Sickle-Cell Disease (SCD) or Sickle-Cell Anaemia (SCA) or Drepanocytosis, is a hereditary blood disorder, characterized by red blood cells that assume an abnormal, rigid, sickle shape. Sickling decreases the cells’ flexibility and results in a risk of various life-threatening complications. This sickling occurs because of a mutation in the haemoglobin gene. Individuals with one copy of the mutant gene display both normal and abnormal haemoglobin. This is an example of codominance.
Life expectancy is shortened. In 1994, in the US, the average life expectancy of persons with this condition was estimated to be 42 years in males and 48 years in females, but today, thanks to better management of the disease, patients can live into their 70s or beyond.
Sickle-Cell Disease occurs more commonly among people whose ancestors lived in tropical and sub-tropical sub-saharan regions where malaria is or was common. Where malaria is common, carrying a single sickle-cell allele (sickle cell trait) confers a selective advantage—in other words, being a heterozygote is advantageous. Specifically, humans with one of the two alleles of sickle-cell disease show less severe symptoms when infected with malaria.

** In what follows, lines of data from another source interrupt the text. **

Definition DomainKeywordItem_String (r : DomainKeywordItem) : string :=
  list_description "domain_keyword" (DomainKeywordItem_keywords r).
Definition AdGuardDomainItem_String (r : AdGuardDomainItem) : string :=
  "!adguard_domain_rules=<binary>".
Definition InboundItem_String (r : InboundItem) : string :=
  one_or_list "inbound" (InboundItem_inbounds r).
Definition NetworkItem_String (r : NetworkItem) : string :=
  one_or_list "network" (NetworkItem_networks r).
Definition AuthUserItem_String (r : AuthUserItem) : string :=
  one_or_list "auth_user" (AuthUserItem_users r).
Definition ProtocolItem_String (r : ProtocolItem) : string :=
  one_or_list "protocol" (ProtocolItem_protocols r).
Definition ClientItem_String (r : ClientItem) : string :=
  one_or_list "client" (ClientItem_clients r).
Definition SourceHostnameItem_String (r : SourceHostnameItem) : string :=
  one_or_list "source_hostname" (SourceHostnameItem_hostnames r).
Definition SourceMACAddressItem_String (r : SourceMACAddressItem) : string :=
  one_or_list "source_mac_address" (SourceMACAddressItem_addresses r).
Definition OutboundItem_String (r : OutboundItem) : string :=
  one_or_list "outbound" (OutboundItem_outbounds r).
(** [r.modes[0]] panics on an empty list. *)
Definition ClashModeItem_String (r : ClashModeItem) : res string :=
  match ClashModeItem_modes r with
  | [] => Panic "index out of range"
  | [mode] => Ok ("clash_mode=" +:+ mode)
  | modes => Ok ("clash_mode=" +:+ "[" +:+ Join modes ", " +:+ "]")
  end.
Definition ProcessItem_String (r : ProcessItem) : string :=
  one_or_list "process_name" (ProcessItem_processes r).
Definition ProcessPathItem_String (r : ProcessPathItem) : string :=
  one_or_list "process_path" (ProcessPathItem_processes r).
Definition PackageNameItem_String (r : PackageNameItem) : string :=
  one_or_list "package_name" (PackageNameItem_packageNames r).
Definition UserItem_String (r : UserItem) : string :=
  one_or_list "user" (UserItem_users r).
Definition UserIdItem_String (r : UserIdItem) : string :=
  one_or_list "user_id" (map Itoa (UserIdItem_userIds r)).
Definition PortItem_String (r : PortItem) : string :=
  one_or_list (if PortItem_isSource r then "source_port" else "port") (map Itoa (PortItem_ports r)).
Definition PortRangeItem_String (r : PortRangeItem) : string :=
  one_or_list (if PortRangeItem_isSource r then "source_port_range" else "port_range")
    (PortRangeItem_portRanges r).
Definition IPIsPrivateItem_String (r : IPIsPrivateItem) : string :=
  if IPIsPrivateItem_isSource r then "source_ip_is_private=true" else "ip_is_private=true".
Definition IPAcceptAnyItem_String (r : IPAcceptAnyItem) : string := "ip_accept_any=true".
Definition IPVersionItem_String (r : IPVersionItem) : string :=
  "ip_version=" +:+ (if IPVersionItem_isIPv6 r then "6" else "4").
Definition NetworkTypeItem_String (r : NetworkTypeItem) : string :=
  one_or_list "network_type" (map InterfaceType_String (NetworkTypeItem_networkType r)).
Definition NetworkIsExpensiveItem_String (r : NetworkIsExpensiveItem) : string :=
  "network_is_expensive=true".
Definition NetworkIsConstrainedItem_String (r : NetworkIsConstrainedItem) : string :=
  "network_is_expensive=true".
Definition WIFISSIDItem_String (r : WIFISSIDItem) : string :=
  one_or_list "wifi_ssid" (WIFISSIDItem_ssidList r).
Definition WIFIBSSIDItem_String (r : WIFIBSSIDItem) : string :=
  one_or_list "wifi_bssid" (WIFIBSSIDItem_bssidList r).
Definition DefaultInterfaceAddressItem_String (r : DefaultInterfaceAddressItem) : string :=
  list_description "default_interface_address"
    (map Prefix_String (DefaultInterfaceAddressItem_interfaceAddresses r)).
Definition PreferredByItem_String (r : PreferredByItem) : string :=
  one_or_list "preferred_by" (PreferredByItem_outboundTags r).
Definition PreferredByDNSItem_String (r : PreferredByDNSItem) : string :=
  one_or_list "preferred_by" (PreferredByDNSItem_transportTags r).
Definition QueryTypeItem_String (r : QueryTypeItem) : string :=
  one_or_list "query_type" (map DNSQueryTypeToString (QueryTypeItem_typeList r)).
Definition QueryClientSubnetItem_String (r : QueryClientSubnetItem) : string :=
  one_or_list "query_client_subnet" (map Prefix_String (QueryClientSubnetItem_prefixes r)).
Definition QueryDNSSECItem_String (r : QueryDNSSECItem) : string := "query_dnssec=true".
Definition DNSResponseRCodeItem_String (r : DNSResponseRCodeItem) : string :=
  "response_rcode=" +:+ RcodeToString (DNSResponseRCodeItem_rcode r).
Definition DNSResponseRecordItem_String (r : DNSResponseRecordItem) : string :=
  DNSResponseRecordItem_field r +:+ "=["
    +:+ Join (omap (fun record => RR_String <$> DNSRecordOptions_RR record)
             (DNSResponseRecordItem_records r)) " " +:+ "]".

Sickle-Cell Anaemia is a form of sickle-cell disease in which there is homozygosity for the mutation that causes HbS. Sickle-cell anaemia is also referred to as “HbSS”, “SS disease”, “haemoglobin S” or permutations of those names. In heterozygous people, that is, those who have only one sickle gene and one normal adult haemoglobin gene, the condition is referred to as “HbAS” or “sickle cell trait”. Other, rarer forms of sickle-cell disease are compound heterozygous states in which the person has only one copy of the mutation that causes HbS and one copy of another abnormal haemoglobin allele. They include sickle-haemoglobin C disease (HbSC), sickle beta-plus-thalassaemia (HbS/β+) and sickle beta-zero-thalassaemia (HbS/β0).